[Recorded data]
Definition claim_messages (kind : string) : Prog SchedulerError (list OutboxMessage) :=
  into SeDb (call_at (fun now =>
    claim_outbox now owner (Some kind) (cfg_outbox_batch cfg) (cfg_outbox_visibility_ms cfg))).

Definition poison_reason (msg : OutboxMessage) (e : SchedulerError) : string :=
  "outbox message `" +:+ msg_kind msg +:+ "` (id " +:+ pretty (msg_id msg) +:+ ") exceeded "
  +:+ pretty MAX_DELIVERY_ATTEMPTS +:+ " failed deliveries — poison; last error: " +:+ show_error e.

Definition reconcile_message (msg : OutboxMessage) : Prog SchedulerError unit :=
  let* outcome := while_claimed msg (process_launch_intent msg) in
  match outcome with
  | None | Some (Ok _) => ret tt
  | Some (Err e) =>
      let* failures := db (record_outbox_failure (msg_id msg)) in
      if (MAX_DELIVERY_ATTEMPTS <=? failures)%N then
        db (dead_letter_outbox (msg_id msg)) ;;;
        dead_letter_run None (msg_run msg) (poison_reason msg e)
      else ret tt
  end.

Definition reconcile : Prog SchedulerError unit :=
  let* msgs := claim_messages LAUNCH_STEP in
  for_each reconcile_message msgs.
End WithPorts.

(** * Theorems *)

(** ** Every launch is a sequence of store calls *)

#[export] Hint Extern 1 (well_behaved (call (cache_lookup _ _))) => apply wb_read : prog.
#[export] Hint Extern 1 (well_behaved (call (run_cache_scope _))) => apply wb_read : prog.
#[export] Hint Extern 1 (well_behaved (call (step_evidence_attempt _ _))) => apply wb_read : prog.
#[export] Hint Extern 1 (well_behaved (call (attempt_workspace_input_steps _ _ _))) => apply wb_read : prog.
#[export] Hint Extern 1 (well_behaved (call (outbox_key_pending _))) => apply wb_read : prog.

Section WellBehaved.
Context (cfg : Config) (owner : string) (oracle : option SnapshotOracle) {X : Executor} {K : Codecs}.

Lemma wb_probe_roots h p l : well_behaved (probe_roots h p l).
Proof. induction l as [|r l IH]; cbn [probe_roots]; auto 10 with prog. Qed.
Hint Resolve wb_probe_roots : prog.
Lemma wb_resolve_files h r l acc : well_behaved (resolve_files h r l acc).
Proof. revert acc; induction l as [|f l IH]; intros acc; cbn [resolve_files]; auto 10 with prog. Qed.
Lemma wb_lookup_restore p d b l : well_behaved (lookup_restore p d b l).
Proof. revert b; induction l as [|f l IH]; intros b; cbn [lookup_restore]; cbv zeta; auto 10 with prog. Qed.
Hint Resolve wb_resolve_files wb_lookup_restore : prog.
Lemma wb_enrich_cache run spec : well_behaved (enrich_cache oracle run spec).
Proof. unfold enrich_cache. cbv zeta. auto 30 with prog. Qed.
Lemma wb_still_wanted run s a : well_behaved (launch_still_wanted run s a).
Proof. unfold launch_still_wanted. cbv zeta. auto 14 with prog. Qed.
Lemma wb_late_teardown run s a : well_behaved (enqueue_late_launch_teardown run s a).
Proof. unfold enqueue_late_launch_teardown. cbv zeta. auto 14 with prog. Qed.
Hint Resolve wb_enrich_cache wb_still_wanted wb_late_teardown : prog.
Lemma wb_adopt run s a : well_behaved (adopt_unit_of_refused_launch run s a).
Proof. unfold adopt_unit_of_refused_launch. auto 14 with prog. Qed.
Lemma wb_read_output run m s : well_behaved (read_output run m s).
Proof. unfold read_output. auto 14 with prog. Qed.
Lemma wb_read_upstream run m s : well_behaved (read_upstream_attempt run m s).
Proof. unfold read_upstream_attempt. auto 14 with prog. Qed.
Hint Resolve wb_adopt wb_read_output wb_read_upstream : prog.
Lemma wb_gather run s a spec : well_behaved (gather_inputs run s a spec).
Proof. unfold gather_inputs. cbv zeta. auto 24 with prog. Qed.
Lemma wb_refuse run s a m r : well_behaved (refuse_launch run s a m r).
Proof. unfold refuse_launch. auto 14 with prog. Qed.
Hint Resolve wb_gather wb_refuse : prog.
Lemma wb_prepare run s a : well_behaved (prepare_launch oracle run s a).
Proof. unfold prepare_launch. auto 14 with prog. Qed.
Hint Resolve wb_prepare : prog.
Lemma wb_start_unit run s a m : well_behaved (start_unit oracle run s a m).
Proof. unfold start_unit. auto 24 with prog. Qed.
Hint Resolve wb_start_unit : prog.
Lemma wb_launch_unit run s a m : well_behaved (launch_unit oracle run s a m).
Proof. unfold launch_unit. auto 20 with prog. Qed.
Lemma wb_rederive run s : well_behaved (rederive_input_steps run s).
Proof. unfold rederive_input_steps. auto 20 with prog. Qed.
Hint Resolve wb_launch_unit wb_rederive : prog.
Lemma wb_collisions run s a h : well_behaved (record_workspace_collisions run s a h).
Proof. unfold record_workspace_collisions. auto 24 with prog. Qed.
Lemma wb_cache_saves run s a h : well_behaved (record_cache_saves run s a h).
Proof. unfold record_cache_saves. auto 30 with prog. Qed.
Lemma wb_artifacts run s a h b : well_behaved (record_artifacts run s a h b).
Proof. unfold record_artifacts. auto 24 with prog. Qed.
Hint Resolve wb_collisions wb_cache_saves wb_artifacts : prog.
Lemma wb_settle_success run s a h m : well_behaved (settle_success run s a h m).
Proof. unfold settle_success. auto 24 with prog. Qed.
Lemma wb_settle_failure run s a h c w m : well_behaved (settle_failure run s a h c w m).
Proof. unfold settle_failure. auto 24 with prog. Qed.
Lemma wb_enforce_timeout run s a h m : well_behaved (enforce_timeout cfg run s a h m).
Proof. unfold enforce_timeout, step_timeout_ms. auto 24 with prog. Qed.
Hint Resolve wb_settle_success wb_settle_failure wb_enforce_timeout : prog.
Lemma wb_settle_poll run s a h m : well_behaved (settle_poll cfg run s a h m).
Proof. unfold settle_poll. auto 24 with prog. Qed.
Hint Resolve wb_settle_poll : prog.
Lemma wb_process msg : well_behaved (process_launch_intent cfg oracle msg).
Proof. unfold process_launch_intent. auto 30 with prog. Qed.
Lemma wb_while_claimed {A} msg (work : Prog SchedulerError A) :
  well_behaved work -> well_behaved (while_claimed cfg owner msg work).
Proof. intros H. unfold while_claimed. cbv zeta. auto 14 with prog. Qed.
Hint Resolve wb_process wb_while_claimed : prog.
Lemma wb_reconcile_message msg : well_behaved (reconcile_message cfg owner oracle msg).
Proof. unfold reconcile_message. auto 20 with prog. Qed.
Lemma wb_claim_messages kind : well_behaved (claim_messages cfg owner kind).
Proof. unfold claim_messages. auto 20 with prog. Qed.
Hint Resolve wb_reconcile_message wb_claim_messages : prog.
Lemma wb_reconcile : well_behaved (reconcile cfg owner oracle).
Proof. unfold reconcile. auto 20 with prog. Qed.
End WellBehaved.
#[export] Hint Resolve wb_claim_messages wb_reconcile wb_still_wanted wb_late_teardown wb_adopt wb_gather
  wb_enrich_cache wb_refuse wb_prepare wb_start_unit wb_launch_unit wb_settle_poll wb_process : prog.

(** ** The cache key's input decodes *)

Definition framed_pairs (l : list (string * string)) : string :=
  foldr (fun p acc => framed p.1 +:+ framed p.2 +:+ acc) "" l.

Lemma framed_pairs_inj l l' : framed_pairs l = framed_pairs l' -> l = l'.
Proof.
  revert l'; induction l as [|[p h] l IH]; intros [|[p' h'] l']; cbn; [done|..].
  - intros E. symmetry in E. by apply framed_nonempty in E.
  - intros E. by apply framed_nonempty in E.
  - intros E. apply framed_split in E as [-> E]. apply framed_split in E as [-> E].
    by rewrite (IH _ E).
Qed.

Lemma cache_key_input_eq project scope resolved :
  cache_key_input project scope resolved
    = framed project +:+ framed scope +:+ framed_pairs (sort_stable pair_leb resolved).
Proof.
  unfold cache_key_input. rewrite <- string_app_assoc. generalize (framed project +:+ framed scope).
  induction (sort_stable pair_leb resolved) as [|p l IH]; intros acc; cbn [foldl framed_pairs foldr].
  - by rewrite string_app_nil_r.
  - by rewrite IH, !string_app_assoc.
Qed.

#[export] Instance pair_leb_trans : Transitive (fun a b => pair_leb a b = true).
Proof.
  intros [a x] [b y] [c z]. unfold pair_leb. cbn.
  destruct (String.compare a b) eqn:Hab; [|destruct (String.compare b c) eqn:Hbc|done]; try done.
  - apply String.compare_eq_iff in Hab as <-. destruct (String.compare a c); try done.
    apply str_le_trans.
  - apply String.compare_eq_iff in Hbc as <-. by rewrite Hab.
  - by rewrite (string_compare_lt_trans _ _ _ Hab Hbc).
Qed.

#[export] Instance pair_leb_total : Total (fun a b => pair_leb a b = true).
Proof.
  intros [a x] [b y]. unfold pair_leb. cbn.
  rewrite (String.compare_antisym b a). destruct (String.compare a b); cbn; auto.
  apply (str_le_total x y).
Qed.

#[export] Instance pair_leb_antisymm : AntiSymm (=) (fun a b => pair_leb a b = true).
Proof.
  intros [a x] [b y]. unfold pair_leb. cbn. rewrite (String.compare_antisym b a).
  destruct (String.compare a b) eqn:E; cbn; try done.
  apply String.compare_eq_iff in E as <-. intros H1 H2. f_equal. by apply str_le_antisymm.
Qed.

(** Two caches share a key exactly when they are the same cache. Under a
    collision-free digest, two cache keys are equal if and only if the
    project, the cache scope and the set of key files with their blob hashes
    are equal, in whatever order the files were listed: no choice of project,
    scope, path or hash, crafted to imitate the framing or not, ever reads or
    writes another scope's entries, and re-listing the files never misses. *)
Theorem cache_key_injective `{Codecs} project scope resolved project' scope' resolved' :
  (forall a b, sha256_hex a = sha256_hex b -> a = b) ->
  cache_key project scope resolved = cache_key project' scope' resolved' <->
  project = project' /\ scope = scope' /\ resolved ≡ₚ resolved'.
Proof.
  intros Hd. unfold cache_key. split.
  - intros E. apply Hd in E. rewrite !cache_key_input_eq in E.
    apply framed_split in E as [-> E]. apply framed_split in E as [-> E].
    apply framed_pairs_inj in E. split; [done|]. split; [done|].
    by rewrite <- (sort_stable_perm pair_leb resolved), E, sort_stable_perm.
  - intros (-> & -> & Hp). by rewrite !cache_key_input_eq, (sort_stable_canonical pair_leb _ _ Hp).
Qed.

Lemma cache_key_injective_witness :
  (@cache_key plain_codecs "p" "own" [("b", "2"); ("a", "1")]
     = @cache_key plain_codecs "p" "own" [("a", "1"); ("b", "2")]) /\
  ~ "p" = "p2".
Proof.
  split; [|done].
  apply (@cache_key_injective plain_codecs "p" "own" [("b", "2"); ("a", "1")] "p" "own"
           [("a", "1"); ("b", "2")]).
  - intros a b H. exact H.
  - split; [reflexivity|]. split; [reflexivity|]. apply perm_swap.
Defined.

* **Work instructions**
Wherever the string "pretty" appears in the entries, copy that line.

* **Response area**
  "outbox message `" +:+ msg_kind msg +:+ "` (id " +:+ pretty (msg_id msg) +:+ ") exceeded "
  +:+ pretty MAX_DELIVERY_ATTEMPTS +:+ " failed deliveries — poison; last error: " +:+ show_error e.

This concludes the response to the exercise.